A friend, Christopher Carfi, now part of the GoDaddy team, connected me with Senior Director of Public Relations Susie Penner. That conversation led to a deep dive with Karen Tillman, GoDaddy’s Chief Communications Officer. These discussions revealed a company that is actively rewriting its own story. And it matters that this shift is being driven by strong female leadership. Since Blake Irving took over as CEO in late 2012, GoDaddy has been working to dismantle the marketing approach that defined it for years and replace it with something far more aligned with its customers, products, and ambitions.
This is happening at a pivotal moment. GoDaddy has filed for an IPO, and the financial picture shows why. Revenue is expected to reach roughly $1.38 billion in 2014, up from $1.13 billion in 2013, and to continue a multi-year growth trajectory. The company controls an estimated 30%+ of the global domain registrar market, far outpacing competitors in both consumer awareness and volume. As the company prepares to go public — likely at a valuation of around $4.5 billion at a projected $20 share price — it is clear that growth is coming from more than attention-getting advertising.

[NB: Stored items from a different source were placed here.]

Lemma busy_cleared_only_when_idle (e : event) (d d' : net_device) :
  step e d = Some d' -> busy (priv d) = true -> busy (priv d') = false ->
  is_producer e = false /\
  message_complete (priv d) = Some read_flags_complete /\
  canintf (priv d') = 0 /\
  transmit (priv d) = false /\ interrupt (priv d) = false /\
  trace d' = trace d.
Proof.
  destruct e as [err | s err | reply ok err]; cbn [step]; intros H Hb Hb'.
  - exfalso. injection H as <-. unfold mcp2515_interrupt in Hb'. rewrite Hb in Hb'.
    cbn in Hb'. congruence.
  - exfalso. injection H as <-. unfold mcp2515_start_xmit, can_dropped_invalid_skb in Hb'.
    destruct (_ || _); cbn in Hb'; [congruence|].
    rewrite Hb in Hb'. cbn in Hb'. congruence.
  - unfold spi_complete in H. destruct (spi_queue d) as [|m0 q]; [discriminate|].
    cbn [priv message_complete with_rx_buf] in H.
    destruct (message_complete (priv d)) as [cb|] eqn:Hcb.
    + apply callback_outcome in H.
      destruct H as [(m & d1 & H & _ & Hb1 & _) | (-> & -> & Hc & Ht & Hi)].
      * exfalso. destruct H as (_ & _ & _ & _ & Hp).
        destruct Hp as (_ & _ & _ & Hbb & _). cbn in Hb1. congruence.
      * cbn in Hc, Ht, Hi. cbn. rewrite Hc. repeat split; assumption.
    + injection H as <-. cbn in Hb'. congruence.
Qed.

(** C5.  After the flags read the next command follows this order: status
    bit of receive buffer 0 set, read buffer 0; else bit of buffer 1 set,
    read buffer 1; else any status bit set, clear-status with the status
    bits without the two receive bits as mask; else transmission pending,
    clear the flag and load the transmit buffer; else interrupt pending,
    clear the flag and read the flags again; else clear [busy] and send
    nothing.  No other step of the driver takes [busy] from set to
    clear. *)
Theorem read_flags_complete_priority (err : Z) (dev : net_device) (s : sk_buff) :
  buffers_ok dev ->
  let c := transfer_rx_buf (priv dev) !!! 2%nat in
  let d1 := flags_stored dev in
  let rx0 := truthy (Z.land c CANINTF_RX0IF) in
  let rx1 := truthy (Z.land c CANINTF_RX1IF) in
  let next := mcp2515_read_flags_complete err dev in
  (rx0 = true ->
     exists dev', next = Some dev' /\ sends err cmd_read_rxb0 d1 dev') /\
  (rx0 = false -> rx1 = true ->
     exists dev', next = Some dev' /\ sends err cmd_read_rxb1 d1 dev') /\
  (rx0 = false -> rx1 = false -> c <> 0 ->
     exists dev', next = Some dev' /\
       sends err (cmd_clear_canintf (Z.land (u8 c) 0xfc)) d1 dev') /\
  (c = 0 -> transmit (priv dev) = true ->
     skb (priv dev) = Some s -> wellformed_skb s = true ->
     exists dev', next = Some dev' /\
       sends err (cmd_load_txb0 s) (set_priv (with_transmit false) d1) dev') /\
  (c = 0 -> transmit (priv dev) = false -> interrupt (priv dev) = true ->
     exists dev', next = Some dev' /\
       sends err cmd_read_flags (set_priv (with_interrupt false) d1) dev') /\
  (c = 0 -> transmit (priv dev) = false -> interrupt (priv dev) = false ->
     next = Some (set_priv (with_busy false) d1)) /\
  (forall e d d',
     step e d = Some d' -> busy (priv d) = true -> busy (priv d') = false ->
     is_producer e = false /\
     message_complete (priv d) = Some read_flags_complete /\
     canintf (priv d') = 0 /\
     transmit (priv d) = false /\ interrupt (priv d) = false /\
     trace d' = trace d).
Proof.
  intros Hb c d1 rx0 rx1 next.
  assert (buffers_ok d1) as Hb1 by exact Hb.
  assert (c = 0 -> rx0 = false /\ rx1 = false /\ truthy c = false) as Hzero.
  { intros Hc. subst rx0 rx1. rewrite Hc. repeat split. }
  subst next. unfold mcp2515_read_flags_complete. fold c. fold rx0. fold rx1.
  change (set_priv (with_eflg (u8 (transfer_rx_buf (priv dev) !!! 3%nat)))
            (set_priv (with_canintf (u8 c)) dev)) with d1.
  change (transmit (priv d1)) with (transmit (priv dev)).
  change (interrupt (priv d1)) with (interrupt (priv dev)).
  repeat apply conj.
  - intros ->. eexists. split; [reflexivity|].
    eapply sends_as; [apply read_rxb_sends|]. apply read_rxb0_message, Hb1.
  - intros -> ->. eexists. split; [reflexivity|].
    eapply sends_as; [apply read_rxb_sends|]. apply read_rxb1_message, Hb1.
  - intros -> -> Hc. rewrite (truthy_true c Hc). eexists. split; [reflexivity|].
    eapply sends_as; [apply clear_canintf_sends|].
    rewrite clear_canintf_message by exact Hb1.
    change (canintf (priv d1)) with (u8 c). rewrite clear_status_mask. reflexivity.
  - intros Hc Ht Hs Hw. destruct (Hzero Hc) as (-> & -> & ->). rewrite Ht.
    apply load_priv_skb_sends; assumption.
  - intros Hc Ht Hi. destruct (Hzero Hc) as (-> & -> & ->). rewrite Ht, Hi.
    eexists. split; [reflexivity|].
    eapply sends_as; [apply read_flags_sends|]. apply read_flags_message, Hb1.
  - intros Hc Ht Hi. destruct (Hzero Hc) as (-> & -> & ->). rewrite Ht, Hi.
    reflexivity.
  - apply busy_cleared_only_when_idle.
Qed.

(** *** Producers *)

Lemma wellformed_not_dropped (dev : net_device) (s : sk_buff) :
  wellformed_skb s = true -> can_dropped_invalid_skb dev s = (false, dev).
Proof.
  intros H. apply wellformed_skb_inv in H. destruct H as (Hl & Hd & _).
  unfold can_dropped_invalid_skb.
  replace (skb_len s =? sizeof_can_frame) with true by (symmetry; apply Z.eqb_eq, Hl).
  replace (8 <? can_dlc (skb_data s)) with false by (symmetry; apply Z.ltb_ge; lia).
  reflexivity.
Qed.

(** C4 (as amended).  An interrupt that finds [busy] clear sets it and
    sends the flags read as first command; a submission that finds [busy]
    clear stops the queue, stores the frame, sets [busy] and sends the
    load of the transmit buffer as first command.  With [busy] set the
    interrupt only sets [interrupt], and the submission stops the queue,
    stores the frame and sets [transmit]; neither sends a command. *)
Theorem producers_entry (err : Z) (dev : net_device) (s : sk_buff) :
  buffers_ok dev -> wellformed_skb s = true ->
  let stored := set_priv (with_skb (Some s)) (call netif_stop_queue dev) in
  (busy (priv dev) = false ->
     sends err cmd_read_flags (set_priv (with_busy true) dev)
       (snd (mcp2515_interrupt err dev))) /\
  (busy (priv dev) = false ->
     sends err (cmd_load_txb0 s) (set_priv (with_busy true) stored)
       (snd (mcp2515_start_xmit err s dev))) /\
  (busy (priv dev) = true ->
     snd (mcp2515_interrupt err dev) = set_priv (with_interrupt true) dev) /\
  (busy (priv dev) = true ->
     snd (mcp2515_start_xmit err s dev) = set_priv (with_transmit true) stored).
Proof.
  intros Hb Hw stored.
  unfold mcp2515_interrupt, mcp2515_start_xmit.
  rewrite (wellformed_not_dropped dev s Hw).
  change (busy (priv (set_priv (with_skb (Some s)) (call netif_stop_queue dev))))
    with (busy (priv dev)).
  repeat apply conj; intros ->; cbn [snd]; try reflexivity.
  - eapply sends_as; [apply read_flags_sends|]. apply read_flags_message, Hb.
  - eapply sends_as; [apply load_txb0_sends|]. apply load_txb0_message; [exact Hb|exact Hw].
Qed.

(** C2 (as amended).  A submission of a well-formed frame while [busy] is
    set is accepted: it answers [NETDEV_TX_OK], stops the queue of the
    upper layer, overwrites the transmit slot with the new frame and sets
    [transmit], without sending a command.  No submission is ever
    answered with [NETDEV_TX_BUSY]. *)
Theorem start_xmit_while_busy_defers (err : Z) (dev : net_device) (s : sk_buff) :
  busy (priv dev) = true -> wellformed_skb s = true ->
  mcp2515_start_xmit err s dev =
    (NETDEV_TX_OK,
     set_priv (with_transmit true)
       (set_priv (with_skb (Some s)) (call netif_stop_queue dev))) /\
  (forall err0 s0 dev0, fst (mcp2515_start_xmit err0 s0 dev0) = NETDEV_TX_OK).
Proof.
  intros Hb Hw. split.
  - unfold mcp2515_start_xmit. rewrite (wellformed_not_dropped dev s Hw).
    change (busy (priv (set_priv (with_skb (Some s)) (call netif_stop_queue dev))))
      with (busy (priv dev)).
    rewrite Hb. reflexivity.
  - intros err0 s0 dev0. unfold mcp2515_start_xmit.
    destruct (can_dropped_invalid_skb dev0 s0) as [[] d]; [reflexivity|].
    cbn [priv set_priv busy with_skb call].
    destruct (busy (priv d)); reflexivity.
Qed.

(** *** The invariant *)

Lemma spi_calls_sent (m : spi_message) (err : Z) :
  spi_calls (spi_async m err :: err_report err) = [m].
Proof. unfold err_report. destruct (truthy err); reflexivity. Qed.

Lemma issued_by_app (dev dev' : net_device) (l : list kcall) :
  trace dev' = trace dev ++ l -> issued_by dev dev' = spi_calls l.
Proof. intros H. unfold issued_by. rewrite H, drop_app_length. reflexivity. Qed.

Lemma chain_step_facts (err : Z) (dev dev' : net_device) :
  chain_step err dev dev' ->
  exists m l, trace dev' = trace dev ++ l /\ spi_calls l = [m] /\
              spi_queue dev' = spi_queue dev ++ accepted err m /\
              busy (priv dev') = busy (priv dev).
Proof.
  intros (m & d1 & (_ & Ht & Hq & _ & Hp) & Hq1 & Hb1 & l & Hl & Hsl).
  exists m, (l ++ spi_async m err :: err_report err).
  rewrite Ht, Hq, Hl, Hq1, <- app_assoc, spi_calls_app, Hsl, spi_calls_sent.
  destruct Hp as (_ & _ & _ & -> & _). auto.
Qed.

And that brings us to the brand shift.
GoDaddy’s newly released Super Bowl commercial is a stark break from the past. Instead of leaning on spectacle, it focuses on everyday entrepreneurs and the message that GoDaddy helps people turn their ideas into businesses. The tone is encouraging, professional, and closely aligned with the services GoDaddy actually provides.
Those services, by the way, are broad and expanding: domains, hosting, managed WordPress hosting, SSL certificates, Microsoft Office 365 hosting, online bookkeeping, a website builder, e-commerce tools, and local search solutions. These are practical, affordable tools that small businesses depend on — and they’re delivered with the high-touch service customers rave about. The marketing is finally catching up to reality.
And here’s the truth I wish more brands would consider: chasing attention with provocative shortcuts can take you only so far. It generates buzz, sure, but it alienates just as many people as it attracts — especially when the approach has nothing to do with your actual products or the customers you hope to serve long-term. Sustainable growth comes from alignment: product, service, brand, and values working together.
GoDaddy is showing the industry what it looks like when a company leaves the shortcuts behind and chooses a more credible, customer-centered path. It’s not about becoming softer; it’s about becoming smarter.
Congratulations, GoDaddy. You’re finally becoming the brand your customers have seen in you all along.